Instructions to follow: Find how many lines in this data contain the string "whose". Respond with only that number.

Stored data:
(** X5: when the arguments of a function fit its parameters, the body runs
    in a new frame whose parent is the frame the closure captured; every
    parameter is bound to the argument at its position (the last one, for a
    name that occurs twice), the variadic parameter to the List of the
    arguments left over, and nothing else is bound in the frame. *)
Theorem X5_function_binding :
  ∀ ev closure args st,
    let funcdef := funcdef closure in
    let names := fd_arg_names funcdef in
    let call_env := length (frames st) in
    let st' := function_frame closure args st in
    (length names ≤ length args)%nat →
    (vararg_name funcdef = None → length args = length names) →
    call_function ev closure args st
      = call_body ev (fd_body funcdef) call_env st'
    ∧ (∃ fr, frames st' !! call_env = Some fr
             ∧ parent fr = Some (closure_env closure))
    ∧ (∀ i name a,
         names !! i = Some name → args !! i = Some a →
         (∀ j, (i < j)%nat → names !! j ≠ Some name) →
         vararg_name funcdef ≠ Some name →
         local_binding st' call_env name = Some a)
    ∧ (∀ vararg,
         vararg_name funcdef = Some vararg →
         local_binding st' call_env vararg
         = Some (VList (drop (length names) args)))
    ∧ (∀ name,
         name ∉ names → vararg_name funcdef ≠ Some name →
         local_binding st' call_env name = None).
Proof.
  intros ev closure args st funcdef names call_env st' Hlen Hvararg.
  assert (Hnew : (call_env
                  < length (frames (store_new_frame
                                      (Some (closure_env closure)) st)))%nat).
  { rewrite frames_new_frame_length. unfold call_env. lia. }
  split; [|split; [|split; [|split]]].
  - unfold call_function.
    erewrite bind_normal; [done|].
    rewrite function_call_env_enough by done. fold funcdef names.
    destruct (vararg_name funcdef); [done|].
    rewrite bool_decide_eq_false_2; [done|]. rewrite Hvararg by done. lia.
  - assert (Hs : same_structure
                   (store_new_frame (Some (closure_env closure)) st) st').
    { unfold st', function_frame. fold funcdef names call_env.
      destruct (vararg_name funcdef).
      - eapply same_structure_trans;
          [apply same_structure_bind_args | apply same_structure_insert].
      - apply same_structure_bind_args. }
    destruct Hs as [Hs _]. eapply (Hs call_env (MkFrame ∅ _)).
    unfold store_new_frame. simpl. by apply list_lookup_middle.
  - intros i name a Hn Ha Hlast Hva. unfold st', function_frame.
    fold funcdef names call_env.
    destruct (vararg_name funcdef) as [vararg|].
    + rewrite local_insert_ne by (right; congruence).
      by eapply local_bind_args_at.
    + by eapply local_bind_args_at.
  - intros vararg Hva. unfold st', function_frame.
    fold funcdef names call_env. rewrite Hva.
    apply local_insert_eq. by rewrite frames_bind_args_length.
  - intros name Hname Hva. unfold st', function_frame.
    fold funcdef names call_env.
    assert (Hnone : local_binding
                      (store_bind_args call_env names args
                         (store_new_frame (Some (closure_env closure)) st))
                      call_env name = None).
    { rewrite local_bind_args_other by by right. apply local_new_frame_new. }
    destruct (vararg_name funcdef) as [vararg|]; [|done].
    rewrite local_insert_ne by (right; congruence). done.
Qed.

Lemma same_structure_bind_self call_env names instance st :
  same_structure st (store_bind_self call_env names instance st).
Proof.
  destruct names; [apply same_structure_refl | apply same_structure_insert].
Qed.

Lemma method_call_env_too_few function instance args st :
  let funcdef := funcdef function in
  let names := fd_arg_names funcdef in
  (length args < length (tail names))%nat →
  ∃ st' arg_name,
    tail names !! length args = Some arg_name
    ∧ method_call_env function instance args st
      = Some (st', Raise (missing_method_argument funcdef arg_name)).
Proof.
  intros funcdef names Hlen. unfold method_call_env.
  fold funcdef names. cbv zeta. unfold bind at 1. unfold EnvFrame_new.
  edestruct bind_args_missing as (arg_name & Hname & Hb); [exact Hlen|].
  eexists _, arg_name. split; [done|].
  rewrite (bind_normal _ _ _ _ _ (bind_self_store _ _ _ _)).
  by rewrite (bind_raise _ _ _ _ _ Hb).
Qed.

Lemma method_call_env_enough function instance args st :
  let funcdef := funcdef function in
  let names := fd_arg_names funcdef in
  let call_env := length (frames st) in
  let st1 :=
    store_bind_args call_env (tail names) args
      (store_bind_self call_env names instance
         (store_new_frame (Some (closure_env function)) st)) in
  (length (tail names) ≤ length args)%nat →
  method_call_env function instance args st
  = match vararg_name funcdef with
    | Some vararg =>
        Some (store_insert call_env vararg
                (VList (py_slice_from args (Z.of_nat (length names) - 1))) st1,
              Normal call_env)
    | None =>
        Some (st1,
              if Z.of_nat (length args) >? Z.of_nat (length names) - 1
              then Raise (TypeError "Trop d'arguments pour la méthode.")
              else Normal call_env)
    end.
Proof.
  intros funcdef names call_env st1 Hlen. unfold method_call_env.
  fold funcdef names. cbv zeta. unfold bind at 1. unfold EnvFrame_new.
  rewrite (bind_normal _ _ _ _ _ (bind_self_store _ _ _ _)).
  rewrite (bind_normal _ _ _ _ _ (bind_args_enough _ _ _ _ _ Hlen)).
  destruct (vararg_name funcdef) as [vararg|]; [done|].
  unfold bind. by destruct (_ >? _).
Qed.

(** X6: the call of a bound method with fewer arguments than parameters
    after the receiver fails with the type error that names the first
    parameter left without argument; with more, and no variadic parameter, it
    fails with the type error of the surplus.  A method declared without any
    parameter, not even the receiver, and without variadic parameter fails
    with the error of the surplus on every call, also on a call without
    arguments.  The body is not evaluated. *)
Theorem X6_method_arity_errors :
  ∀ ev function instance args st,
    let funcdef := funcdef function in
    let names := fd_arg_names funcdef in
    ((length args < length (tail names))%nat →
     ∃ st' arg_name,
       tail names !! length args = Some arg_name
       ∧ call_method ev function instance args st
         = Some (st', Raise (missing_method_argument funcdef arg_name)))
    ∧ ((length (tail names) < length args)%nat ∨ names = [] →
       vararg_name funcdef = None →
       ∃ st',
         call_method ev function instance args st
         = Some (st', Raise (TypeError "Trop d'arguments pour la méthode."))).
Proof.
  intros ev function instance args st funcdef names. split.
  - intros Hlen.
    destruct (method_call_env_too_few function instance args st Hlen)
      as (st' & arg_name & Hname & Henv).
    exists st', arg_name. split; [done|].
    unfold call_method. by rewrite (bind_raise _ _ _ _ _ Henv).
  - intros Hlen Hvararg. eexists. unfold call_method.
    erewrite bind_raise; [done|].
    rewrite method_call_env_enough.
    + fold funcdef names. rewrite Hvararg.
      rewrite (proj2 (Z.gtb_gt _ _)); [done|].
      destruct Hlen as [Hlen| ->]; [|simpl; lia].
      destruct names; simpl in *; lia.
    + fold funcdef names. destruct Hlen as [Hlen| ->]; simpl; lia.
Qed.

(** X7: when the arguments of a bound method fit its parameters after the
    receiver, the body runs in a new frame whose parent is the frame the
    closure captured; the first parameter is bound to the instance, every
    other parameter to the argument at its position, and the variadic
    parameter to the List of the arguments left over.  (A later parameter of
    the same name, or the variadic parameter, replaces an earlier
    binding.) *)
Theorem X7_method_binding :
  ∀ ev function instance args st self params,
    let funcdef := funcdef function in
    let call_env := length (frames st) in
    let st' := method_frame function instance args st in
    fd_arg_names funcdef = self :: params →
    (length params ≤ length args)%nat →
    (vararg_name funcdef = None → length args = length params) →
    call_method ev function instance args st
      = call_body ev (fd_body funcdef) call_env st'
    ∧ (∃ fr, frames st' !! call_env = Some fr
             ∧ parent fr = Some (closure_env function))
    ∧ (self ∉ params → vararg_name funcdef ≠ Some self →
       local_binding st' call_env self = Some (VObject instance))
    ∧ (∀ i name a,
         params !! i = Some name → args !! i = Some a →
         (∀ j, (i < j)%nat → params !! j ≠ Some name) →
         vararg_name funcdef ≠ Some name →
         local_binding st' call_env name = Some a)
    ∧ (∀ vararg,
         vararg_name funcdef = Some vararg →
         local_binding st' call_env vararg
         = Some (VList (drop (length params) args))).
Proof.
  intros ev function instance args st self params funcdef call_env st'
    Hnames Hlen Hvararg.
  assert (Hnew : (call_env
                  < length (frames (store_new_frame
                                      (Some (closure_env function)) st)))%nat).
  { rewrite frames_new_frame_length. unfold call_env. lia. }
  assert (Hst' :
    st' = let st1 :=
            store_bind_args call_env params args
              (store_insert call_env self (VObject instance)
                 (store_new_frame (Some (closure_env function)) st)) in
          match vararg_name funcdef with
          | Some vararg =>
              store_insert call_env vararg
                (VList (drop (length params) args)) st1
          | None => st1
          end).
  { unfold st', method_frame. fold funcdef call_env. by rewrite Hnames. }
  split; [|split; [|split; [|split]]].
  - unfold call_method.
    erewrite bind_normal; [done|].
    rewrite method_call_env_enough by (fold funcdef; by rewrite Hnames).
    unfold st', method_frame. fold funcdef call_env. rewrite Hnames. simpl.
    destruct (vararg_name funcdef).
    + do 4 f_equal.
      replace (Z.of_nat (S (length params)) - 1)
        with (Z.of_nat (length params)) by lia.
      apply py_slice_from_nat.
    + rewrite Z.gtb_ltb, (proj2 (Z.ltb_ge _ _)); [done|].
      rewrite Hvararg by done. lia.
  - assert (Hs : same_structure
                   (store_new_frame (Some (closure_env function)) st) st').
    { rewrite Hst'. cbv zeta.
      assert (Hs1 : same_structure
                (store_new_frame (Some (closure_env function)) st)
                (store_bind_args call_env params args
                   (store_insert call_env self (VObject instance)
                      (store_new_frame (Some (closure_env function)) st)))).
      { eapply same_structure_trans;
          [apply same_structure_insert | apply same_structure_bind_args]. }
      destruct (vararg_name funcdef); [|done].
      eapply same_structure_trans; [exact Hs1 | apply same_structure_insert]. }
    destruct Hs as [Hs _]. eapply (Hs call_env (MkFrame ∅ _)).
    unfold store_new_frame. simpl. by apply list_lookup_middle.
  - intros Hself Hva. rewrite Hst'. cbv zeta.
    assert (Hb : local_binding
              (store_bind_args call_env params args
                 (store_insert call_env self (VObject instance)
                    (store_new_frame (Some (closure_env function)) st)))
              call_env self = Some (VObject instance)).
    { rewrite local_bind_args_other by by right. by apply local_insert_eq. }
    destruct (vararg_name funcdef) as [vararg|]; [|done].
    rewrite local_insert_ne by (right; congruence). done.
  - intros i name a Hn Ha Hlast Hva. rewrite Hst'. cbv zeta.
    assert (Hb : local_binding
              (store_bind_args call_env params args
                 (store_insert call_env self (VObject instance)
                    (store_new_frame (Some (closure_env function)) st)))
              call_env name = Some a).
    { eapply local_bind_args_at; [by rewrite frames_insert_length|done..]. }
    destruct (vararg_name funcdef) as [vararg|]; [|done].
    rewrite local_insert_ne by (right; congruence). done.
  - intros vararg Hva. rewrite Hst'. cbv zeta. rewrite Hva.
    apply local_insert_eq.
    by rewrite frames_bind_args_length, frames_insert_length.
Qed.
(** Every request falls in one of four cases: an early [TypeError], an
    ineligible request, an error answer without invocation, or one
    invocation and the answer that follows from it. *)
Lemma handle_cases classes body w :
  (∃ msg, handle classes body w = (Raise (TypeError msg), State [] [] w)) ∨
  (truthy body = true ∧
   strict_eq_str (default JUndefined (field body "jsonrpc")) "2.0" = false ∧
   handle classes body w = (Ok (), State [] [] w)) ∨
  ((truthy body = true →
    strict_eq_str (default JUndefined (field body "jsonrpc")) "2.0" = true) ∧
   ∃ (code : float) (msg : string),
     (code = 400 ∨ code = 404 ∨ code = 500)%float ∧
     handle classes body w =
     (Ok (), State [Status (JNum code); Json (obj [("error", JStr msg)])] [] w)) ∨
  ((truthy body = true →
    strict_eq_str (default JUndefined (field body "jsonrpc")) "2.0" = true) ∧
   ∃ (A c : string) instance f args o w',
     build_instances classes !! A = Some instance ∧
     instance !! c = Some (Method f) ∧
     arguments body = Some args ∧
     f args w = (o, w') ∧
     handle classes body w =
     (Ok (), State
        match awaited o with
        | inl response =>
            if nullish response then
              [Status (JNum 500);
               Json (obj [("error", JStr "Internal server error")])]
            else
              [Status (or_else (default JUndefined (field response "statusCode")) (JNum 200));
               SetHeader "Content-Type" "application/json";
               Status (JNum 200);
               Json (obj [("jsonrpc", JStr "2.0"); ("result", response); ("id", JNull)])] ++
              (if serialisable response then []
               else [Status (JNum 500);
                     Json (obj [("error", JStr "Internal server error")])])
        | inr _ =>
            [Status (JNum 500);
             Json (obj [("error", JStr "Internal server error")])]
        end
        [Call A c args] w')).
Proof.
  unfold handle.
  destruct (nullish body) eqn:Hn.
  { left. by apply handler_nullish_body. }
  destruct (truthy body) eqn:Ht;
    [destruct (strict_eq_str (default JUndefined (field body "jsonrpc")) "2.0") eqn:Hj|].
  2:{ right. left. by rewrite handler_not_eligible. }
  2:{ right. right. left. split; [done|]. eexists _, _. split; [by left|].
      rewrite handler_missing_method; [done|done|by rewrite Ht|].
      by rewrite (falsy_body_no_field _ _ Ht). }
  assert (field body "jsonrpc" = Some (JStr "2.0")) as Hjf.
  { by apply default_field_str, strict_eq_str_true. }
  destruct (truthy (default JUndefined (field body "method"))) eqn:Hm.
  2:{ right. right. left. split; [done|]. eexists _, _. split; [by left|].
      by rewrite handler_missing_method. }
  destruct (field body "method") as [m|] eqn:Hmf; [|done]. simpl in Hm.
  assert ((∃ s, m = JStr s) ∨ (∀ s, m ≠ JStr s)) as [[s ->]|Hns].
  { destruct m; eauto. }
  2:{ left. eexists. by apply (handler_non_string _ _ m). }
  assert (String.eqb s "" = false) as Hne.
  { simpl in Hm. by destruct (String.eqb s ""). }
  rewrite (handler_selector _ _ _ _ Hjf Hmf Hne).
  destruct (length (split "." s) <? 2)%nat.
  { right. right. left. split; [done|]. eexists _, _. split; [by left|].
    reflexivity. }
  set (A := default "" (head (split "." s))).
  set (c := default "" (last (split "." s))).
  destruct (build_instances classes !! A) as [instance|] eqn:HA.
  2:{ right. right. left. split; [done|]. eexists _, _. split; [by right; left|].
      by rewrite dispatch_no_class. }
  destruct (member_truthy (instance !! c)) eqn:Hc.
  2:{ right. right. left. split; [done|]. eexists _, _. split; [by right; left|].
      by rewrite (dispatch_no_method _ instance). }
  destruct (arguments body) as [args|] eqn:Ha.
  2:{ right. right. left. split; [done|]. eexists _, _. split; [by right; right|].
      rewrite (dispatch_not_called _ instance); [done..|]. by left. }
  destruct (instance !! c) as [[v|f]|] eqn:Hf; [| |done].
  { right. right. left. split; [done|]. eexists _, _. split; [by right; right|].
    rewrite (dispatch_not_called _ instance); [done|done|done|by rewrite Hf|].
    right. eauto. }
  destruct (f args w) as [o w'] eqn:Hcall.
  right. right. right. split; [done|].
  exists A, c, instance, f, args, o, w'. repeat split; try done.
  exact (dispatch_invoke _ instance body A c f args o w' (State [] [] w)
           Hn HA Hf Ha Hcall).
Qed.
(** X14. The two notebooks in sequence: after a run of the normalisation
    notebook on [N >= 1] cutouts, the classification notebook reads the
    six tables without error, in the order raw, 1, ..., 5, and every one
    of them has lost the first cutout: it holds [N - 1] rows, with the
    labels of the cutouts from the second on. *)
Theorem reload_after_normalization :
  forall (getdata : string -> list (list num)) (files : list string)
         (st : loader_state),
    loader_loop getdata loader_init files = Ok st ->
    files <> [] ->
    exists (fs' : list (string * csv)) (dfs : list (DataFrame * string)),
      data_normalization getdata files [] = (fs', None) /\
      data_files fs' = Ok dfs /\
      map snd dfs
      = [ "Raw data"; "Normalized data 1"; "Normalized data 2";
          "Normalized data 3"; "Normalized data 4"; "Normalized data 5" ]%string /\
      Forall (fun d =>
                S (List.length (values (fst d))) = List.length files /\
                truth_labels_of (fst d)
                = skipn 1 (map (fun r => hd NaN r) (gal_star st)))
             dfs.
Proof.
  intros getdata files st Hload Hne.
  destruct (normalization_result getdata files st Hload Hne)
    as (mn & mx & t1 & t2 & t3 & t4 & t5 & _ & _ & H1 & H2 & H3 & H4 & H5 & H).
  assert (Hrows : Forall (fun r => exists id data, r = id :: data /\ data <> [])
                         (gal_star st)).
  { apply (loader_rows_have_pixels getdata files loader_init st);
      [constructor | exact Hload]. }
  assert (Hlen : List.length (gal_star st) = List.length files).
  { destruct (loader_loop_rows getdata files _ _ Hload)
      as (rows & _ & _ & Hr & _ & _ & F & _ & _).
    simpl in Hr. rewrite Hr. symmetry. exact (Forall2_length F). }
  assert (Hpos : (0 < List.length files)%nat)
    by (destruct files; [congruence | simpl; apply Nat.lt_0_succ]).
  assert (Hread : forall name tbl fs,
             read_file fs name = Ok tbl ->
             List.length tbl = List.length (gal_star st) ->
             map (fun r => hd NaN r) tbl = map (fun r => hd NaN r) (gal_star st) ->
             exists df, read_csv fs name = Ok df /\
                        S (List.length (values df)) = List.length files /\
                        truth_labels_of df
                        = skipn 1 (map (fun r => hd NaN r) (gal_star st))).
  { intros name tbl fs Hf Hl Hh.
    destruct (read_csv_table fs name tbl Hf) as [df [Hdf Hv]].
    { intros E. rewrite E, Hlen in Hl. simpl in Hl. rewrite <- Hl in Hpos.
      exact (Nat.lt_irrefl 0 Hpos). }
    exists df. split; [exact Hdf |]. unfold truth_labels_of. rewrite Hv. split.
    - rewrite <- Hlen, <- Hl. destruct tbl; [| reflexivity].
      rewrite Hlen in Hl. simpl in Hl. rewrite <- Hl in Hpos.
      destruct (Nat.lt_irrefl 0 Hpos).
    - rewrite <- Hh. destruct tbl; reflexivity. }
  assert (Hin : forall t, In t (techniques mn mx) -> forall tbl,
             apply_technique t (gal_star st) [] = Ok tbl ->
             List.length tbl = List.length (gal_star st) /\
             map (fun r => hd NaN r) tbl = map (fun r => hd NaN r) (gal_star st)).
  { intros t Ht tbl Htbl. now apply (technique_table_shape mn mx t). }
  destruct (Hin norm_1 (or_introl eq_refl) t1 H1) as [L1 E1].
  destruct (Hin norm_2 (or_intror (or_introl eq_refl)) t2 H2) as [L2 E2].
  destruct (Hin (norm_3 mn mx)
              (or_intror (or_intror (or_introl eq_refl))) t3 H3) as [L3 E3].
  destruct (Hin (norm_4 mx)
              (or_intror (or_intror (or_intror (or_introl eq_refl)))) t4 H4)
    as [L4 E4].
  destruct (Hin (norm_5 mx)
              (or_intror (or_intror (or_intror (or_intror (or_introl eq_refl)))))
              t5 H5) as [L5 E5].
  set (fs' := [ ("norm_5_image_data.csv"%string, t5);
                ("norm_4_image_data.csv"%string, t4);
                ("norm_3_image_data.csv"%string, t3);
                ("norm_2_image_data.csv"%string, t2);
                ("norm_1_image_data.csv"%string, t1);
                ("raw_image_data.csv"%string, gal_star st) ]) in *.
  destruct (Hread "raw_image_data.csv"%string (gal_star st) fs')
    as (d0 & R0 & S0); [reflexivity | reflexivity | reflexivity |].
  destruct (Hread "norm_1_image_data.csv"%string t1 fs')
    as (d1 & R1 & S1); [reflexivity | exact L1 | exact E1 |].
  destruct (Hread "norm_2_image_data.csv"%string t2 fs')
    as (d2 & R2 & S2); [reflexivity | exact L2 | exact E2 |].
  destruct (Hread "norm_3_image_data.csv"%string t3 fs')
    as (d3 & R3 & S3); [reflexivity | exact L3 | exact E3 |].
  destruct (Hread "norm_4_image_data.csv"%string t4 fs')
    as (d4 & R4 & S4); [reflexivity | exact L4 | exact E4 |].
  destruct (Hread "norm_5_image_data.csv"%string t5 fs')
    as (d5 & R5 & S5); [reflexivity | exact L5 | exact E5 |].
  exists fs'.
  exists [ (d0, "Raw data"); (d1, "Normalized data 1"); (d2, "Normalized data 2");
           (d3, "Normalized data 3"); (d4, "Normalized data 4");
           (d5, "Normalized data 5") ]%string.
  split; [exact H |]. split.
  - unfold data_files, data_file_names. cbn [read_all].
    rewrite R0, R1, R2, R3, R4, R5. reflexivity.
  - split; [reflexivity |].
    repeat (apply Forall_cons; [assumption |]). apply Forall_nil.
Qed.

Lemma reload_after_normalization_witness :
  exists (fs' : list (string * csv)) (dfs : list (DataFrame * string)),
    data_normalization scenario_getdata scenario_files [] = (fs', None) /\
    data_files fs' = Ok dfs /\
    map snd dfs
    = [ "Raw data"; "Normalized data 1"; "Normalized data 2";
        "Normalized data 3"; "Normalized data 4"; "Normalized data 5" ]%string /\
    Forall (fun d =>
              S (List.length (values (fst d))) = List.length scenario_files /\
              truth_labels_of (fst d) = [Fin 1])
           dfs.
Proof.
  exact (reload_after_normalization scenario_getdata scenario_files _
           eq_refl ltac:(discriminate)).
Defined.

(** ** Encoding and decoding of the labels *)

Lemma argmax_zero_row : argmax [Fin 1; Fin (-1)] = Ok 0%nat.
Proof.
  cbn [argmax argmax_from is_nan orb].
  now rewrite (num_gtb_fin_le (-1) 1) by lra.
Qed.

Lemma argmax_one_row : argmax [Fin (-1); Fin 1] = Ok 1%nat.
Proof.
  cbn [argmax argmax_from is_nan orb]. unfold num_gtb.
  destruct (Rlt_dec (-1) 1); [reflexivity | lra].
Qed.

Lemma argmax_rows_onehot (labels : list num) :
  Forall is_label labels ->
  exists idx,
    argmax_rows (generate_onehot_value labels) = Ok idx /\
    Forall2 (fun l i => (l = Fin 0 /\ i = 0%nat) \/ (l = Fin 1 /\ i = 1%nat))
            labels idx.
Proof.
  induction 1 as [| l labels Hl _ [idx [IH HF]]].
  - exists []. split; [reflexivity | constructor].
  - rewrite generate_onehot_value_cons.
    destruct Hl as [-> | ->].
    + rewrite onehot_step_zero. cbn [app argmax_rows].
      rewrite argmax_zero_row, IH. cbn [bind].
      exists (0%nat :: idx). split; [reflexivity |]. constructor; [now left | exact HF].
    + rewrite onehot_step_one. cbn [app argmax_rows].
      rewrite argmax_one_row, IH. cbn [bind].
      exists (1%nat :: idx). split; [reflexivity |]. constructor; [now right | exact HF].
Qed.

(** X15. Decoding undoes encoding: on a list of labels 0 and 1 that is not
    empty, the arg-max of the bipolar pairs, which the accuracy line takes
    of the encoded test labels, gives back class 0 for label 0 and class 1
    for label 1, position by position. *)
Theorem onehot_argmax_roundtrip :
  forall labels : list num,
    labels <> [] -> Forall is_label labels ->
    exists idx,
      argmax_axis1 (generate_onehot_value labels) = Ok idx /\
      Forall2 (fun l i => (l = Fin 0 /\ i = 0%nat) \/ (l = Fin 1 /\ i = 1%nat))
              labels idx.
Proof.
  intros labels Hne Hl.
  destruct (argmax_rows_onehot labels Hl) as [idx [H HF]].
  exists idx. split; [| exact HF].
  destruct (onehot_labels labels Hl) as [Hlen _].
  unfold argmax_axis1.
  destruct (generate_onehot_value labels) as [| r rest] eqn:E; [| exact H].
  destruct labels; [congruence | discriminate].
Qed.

Response: 2